(Task item)
All that should appear is the run of lines from the one containing "Proof. apply chars_inj. by rewrite !chars_app, app_assoc." through the end of the records, each repeated exactly.

Stored items from a collection:
(** * Presence and session handling of the chat server (server.js)

    A shallow embedding of the socket.io part of [server.js]: the global
    [activeUsers] object, the per-socket fields [username] and
    [currentRoom], socket.io room membership, the three mongoose
    collections as far as the handlers touch them, and the five event
    handlers [joinRoom], [chatMessage], [typing], [disconnect] and
    [leaveRoom].

    Modelling conventions.
    - A JavaScript string is its sequence of UTF-16 code units.
    - A plain object used as a dictionary is an association list in
      property-creation order, so that [Object.keys] can be computed the way
      the language orders own keys.  Only own properties are modelled.  For
      a name that an object literal inherits from [Object.prototype]
      ([inherited_names]) the program reads and writes the inherited
      property instead; the statements below that such a name would
      falsify are made for [plain] names only.
    - A handler runs from its first statement to its last without another
      handler running in between, that is, every [await]ed persistence call
      settles before the next event is handled; its outcome (resolve or
      reject) is part of the event.  Statements about a run are statements
      about events handled one after the other in this way.
    - [console.log] and [console.error] are not part of the outputs. *)

From Stdlib Require Import ZArith Sorted.
From stdpp Require Import strings gmap list fin_maps.

#[local] Set Warnings "-clear-no-such-hyp".

Local Open Scope N_scope.

(** ** JavaScript strings *)

Abbreviation jsstring := (list N).
(** The counters stay within the from-space. *)
Lemma counters_within_from_space (c : Config) :
  0 < kAlignment E -> inv_own c -> inv_log 0 0 c -> inv_size c ->
  0 <= objects_moved (state_of c) <= from_objects_of (state_of c) /\
  0 <= bytes_moved (state_of c) <= from_bytes_of (state_of c).
Proof.
  intros Hk Hown (Hnd & Hcount & Hbytes & Hinst & _ & _ & Hn & Hb) (Hobj & _ & Hlog).
  set (s := state_of c) in *.
  assert (Hin : forall x, x ∈ (installed c).*1.*1 -> x ∈ from_space_objects s).
  { intros x Hx. apply list_elem_of_fmap in Hx as ([x0 t1] & Hx1 & Hx).
    apply list_elem_of_fmap in Hx as ([[x1 t2] col] & Hx2 & Hx). cbn in *. simplify_eq.
    destruct (Hinst _ _ _ Hx) as [[Hfrom Hlw] _].
    apply elem_of_from_space_objects. split; [exact Hfrom|].
    unfold lock_word_at in Hlw. destruct (heap s !! x1); [eauto | discriminate]. }
  assert (Hpos : forall a, a ∈ from_space_objects s -> 0 <= copy_size (heap s) a).
  { intros a Ha. apply elem_of_from_space_objects in Ha as [Hfrom [o Ho]].
    destruct (Hobj a o Ho Hfrom) as (_ & n & Hsize & Hn0).
    unfold copy_size. rewrite Hsize. apply RoundUp_nonneg; assumption. }
  split.
  - assert (Hsub : (counted c).*1 ⊆+ from_space_objects s).
    { apply NoDup_submseteq.
      - rewrite Hcount in Hnd. apply NoDup_app in Hnd as (_ & _ & Hnd). exact Hnd.
      - intros x Hx. apply Hin. rewrite Hcount. apply elem_of_app. right. exact Hx. }
    apply submseteq_length in Hsub. rewrite length_fmap in Hsub.
    rewrite Hn, Z.add_0_l. unfold from_objects_of.
    pose proof (wrap64_le (Z.of_nat (length (counted c))) ltac:(lia)). lia.
  - assert (Hsub : (counted_bytes c).*1 ⊆+ from_space_objects s).
    { apply NoDup_submseteq.
      - rewrite Hbytes in Hnd. apply NoDup_app in Hnd as (_ & _ & Hnd). exact Hnd.
      - intros x Hx. apply Hin. rewrite Hbytes. apply elem_of_app. right. exact Hx. }
    pose proof (sum_submseteq (copy_size (heap s)) _ _ Hpos Hsub) as Hle.
    rewrite <- (sum_sizes_copy_size (heap s) (counted_bytes c)) in Hle
      by (intros x n Hx; apply (Hlog x n Hx)).
    assert (H0 : 0 <= sum_sizes (counted_bytes c)).
    { rewrite (sum_sizes_copy_size (heap s)) by (intros x n Hx; apply (Hlog x n Hx)).
      apply (sum_submseteq (copy_size (heap s)) [] _).
      - intros a Ha. apply Hpos. eapply elem_of_submseteq; eauto.
      - apply submseteq_nil_l. }
    rewrite Hb, Z.add_0_l. unfold from_bytes_of. fold s.
    pose proof (wrap64_le _ H0). lia.
Qed.
Lemma Override_leaves_one_callback_witness :
  (Emit_calls (@Closure_call unit unit) Events_MessageUpdate [4%Z] update_m1 overridden).*1
    = [ID (Override (Note "Z") (Events_MessageUpdate three_listeners)).1].
Proof.
  exact (proj2 (Override_leaves_one_callback (@Closure_call unit unit) Events_MessageUpdate
                  (Note "Z") (Events_MessageUpdate three_listeners) [4%Z] update_m1
                  overridden eq_refl overridden_order overridden_tame)).
Defined.

Lemma open_events_silent :
  silent open_run (Events_Ready open_events) ∧
  silent open_run (Events_RevoltError open_events) ∧
  silent open_run (Events_Error open_events).
Proof.
  repeat split; [apply silent_run|apply (silent_run open_run [])|apply silent_run];
    repeat constructor; intros g Hg; injection Hg as <-; reflexivity.
Qed.

Lemma open_run_foreign :
  Forall (foreign open_run) (meanwhile_Ready open_run) ∧
  Forall (foreign open_run) (meanwhile_RevoltError open_run) ∧
  Forall (foreign open_run) (meanwhile_Error open_run).
Proof.
  repeat split; repeat constructor; intros g Hg; simpl in Hg;
    try discriminate; injection Hg as <-; reflexivity.
Qed.
(* ===== verification/_CoqProject ===== *)
-Q . S2P
Prelude.v
JsString.v
Regex.v
Base64.v
Storage.v
DataUrl.v
Json.v
JsonText.v
JsonFuel.v
Hoare.v
TimeTable.v
View.v
Jsx.v
Events.v
Dispatch.v
Invariants.v
Liveness.v
Unmount.v
Reads.v
Scenarios.v
Refinement.v
Consistency.v
Layout.v
Lemma str_chars s : str (chars s) = s.
Proof. apply String.string_of_list_ascii_of_string. Qed.

Lemma chars_str l : chars (str l) = l.
Proof. apply String.list_ascii_of_string_of_list_ascii. Qed.

Lemma chars_inj s t : chars s = chars t -> s = t.
Proof. intros H. by rewrite <-(str_chars s), <-(str_chars t), H. Qed.

(** [+:+] is opaque to [simpl]; these two equations compute it. *)
Lemma string_app_nil_l s : "" +:+ s = s.
Proof. reflexivity. Qed.

Lemma string_app_cons c s t : String c s +:+ t = String c (s +:+ t).
Proof. reflexivity. Qed.

Lemma chars_app s t : chars (s +:+ t) = chars s ++ chars t.
Proof.
  induction s as [|c s IH]; [done|].
  rewrite string_app_cons. simpl. by rewrite IH.
Qed.

Lemma str_app l k : str (l ++ k) = str l +:+ str k.
Proof. apply chars_inj. by rewrite chars_app, !chars_str. Qed.

Lemma chars_length s : length (chars s) = String.length s.
Proof. induction s as [|c s IH]; simpl; [done|]. by rewrite IH. Qed.

Lemma string_length_app s t :
  String.length (s +:+ t) = (String.length s + String.length t)%nat.
Proof. by rewrite <-!chars_length, chars_app, length_app. Qed.

Lemma string_app_assoc s t u : (s +:+ t) +:+ u = s +:+ (t +:+ u).
Proof. apply chars_inj. by rewrite !chars_app, app_assoc. Qed.

Lemma string_app_nil_r s : s +:+ "" = s.
Proof. apply chars_inj. by rewrite chars_app, app_nil_r. Qed.

#[export] Hint Rewrite str_chars chars_str chars_app str_app chr_code
  string_app_nil_l string_app_cons string_app_nil_r : jsrw.

(** [str_simpl]: compute concatenations of strings in the goal. *)
Ltac str_simpl := rewrite ?string_app_cons, ?string_app_nil_l; simpl.
#[export] Hint Resolve code_range : js.

(** ** Bounded checks by computation *)

(** [Zall n p] holds when [p] holds of [0 .. n-1]; it lets a property of a
    finite range be checked by evaluation. *)
Definition Zall (n : nat) (p : Z -> bool) : bool :=
  forallb (fun i => p (Z.of_nat i)) (seq 0 n).

Lemma Zall_spec n p :
  Zall n p = true -> forall z, 0 <= z < Z.of_nat n -> p z = true.
Proof.
  unfold Zall. rewrite forallb_forall. intros H z Hz.
  rewrite <-(Z2Nat.id z) by lia. apply H, in_seq. lia.
Qed.

(** The same for a decidable proposition: [apply (Zall_decide n)] leaves a
    closed boolean equation that evaluation settles. *)
Lemma Zall_decide n (P : Z -> Prop) `{!forall z, Decision (P z)} :
  Zall n (fun z => bool_decide (P z)) = true ->
  forall z, 0 <= z < Z.of_nat n -> P z.
Proof.
  intros Hall z Hz.
  pose proof (Zall_spec n (fun z => bool_decide (P z)) Hall z Hz) as Hz'.
  by apply bool_decide_eq_true_1 in Hz'.
Qed.

(** [by_range k]: prove [forall n, 0 <= n < k -> P n] for decidable [P] by
    evaluating it on the [k] values. *)
Ltac by_range k :=
  let n := fresh "n" in
  let Hn := fresh "Hn" in
  intros n Hn; pattern n;
  match goal with
  | |- ?P n =>
      let D := eval cbv beta in (forall z, Decision (P z)) in
      let d := constr:(ltac:(intro; apply _) : D) in
      exact (@Zall_decide k P d ltac:(vm_compute; reflexivity) n Hn)
  end.

(** Every character satisfies [p] when the 256 codes do. *)
Lemma ascii_all (p : ascii -> bool) :
  Zall 256 (fun z => p (chr z)) = true -> forall c, p c = true.
Proof.
  intros H c. rewrite <-(chr_code c).
  by apply (Zall_spec 256 (fun z => p (chr z)) H), code_range.
Qed.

(Output of the task)
Proof. apply chars_inj. by rewrite !chars_app, app_assoc. Qed.

Lemma string_app_nil_r s : s +:+ "" = s.
Proof. apply chars_inj. by rewrite chars_app, app_nil_r. Qed.

#[export] Hint Rewrite str_chars chars_str chars_app str_app chr_code
  string_app_nil_l string_app_cons string_app_nil_r : jsrw.

(** [str_simpl]: compute concatenations of strings in the goal. *)
Ltac str_simpl := rewrite ?string_app_cons, ?string_app_nil_l; simpl.
#[export] Hint Resolve code_range : js.

(** ** Bounded checks by computation *)

(** [Zall n p] holds when [p] holds of [0 .. n-1]; it lets a property of a
    finite range be checked by evaluation. *)
Definition Zall (n : nat) (p : Z -> bool) : bool :=
  forallb (fun i => p (Z.of_nat i)) (seq 0 n).

Lemma Zall_spec n p :
  Zall n p = true -> forall z, 0 <= z < Z.of_nat n -> p z = true.
Proof.
  unfold Zall. rewrite forallb_forall. intros H z Hz.
  rewrite <-(Z2Nat.id z) by lia. apply H, in_seq. lia.
Qed.

(** The same for a decidable proposition: [apply (Zall_decide n)] leaves a
    closed boolean equation that evaluation settles. *)
Lemma Zall_decide n (P : Z -> Prop) `{!forall z, Decision (P z)} :
  Zall n (fun z => bool_decide (P z)) = true ->
  forall z, 0 <= z < Z.of_nat n -> P z.
Proof.
  intros Hall z Hz.
  pose proof (Zall_spec n (fun z => bool_decide (P z)) Hall z Hz) as Hz'.
  by apply bool_decide_eq_true_1 in Hz'.
Qed.

(** [by_range k]: prove [forall n, 0 <= n < k -> P n] for decidable [P] by
    evaluating it on the [k] values. *)
Ltac by_range k :=
  let n := fresh "n" in
  let Hn := fresh "Hn" in
  intros n Hn; pattern n;
  match goal with
  | |- ?P n =>
      let D := eval cbv beta in (forall z, Decision (P z)) in
      let d := constr:(ltac:(intro; apply _) : D) in
      exact (@Zall_decide k P d ltac:(vm_compute; reflexivity) n Hn)
  end.

(** Every character satisfies [p] when the 256 codes do. *)
Lemma ascii_all (p : ascii -> bool) :
  Zall 256 (fun z => p (chr z)) = true -> forall c, p c = true.
Proof.
  intros H c. rewrite <-(chr_code c).
  by apply (Zall_spec 256 (fun z => p (chr z)) H), code_range.
Qed.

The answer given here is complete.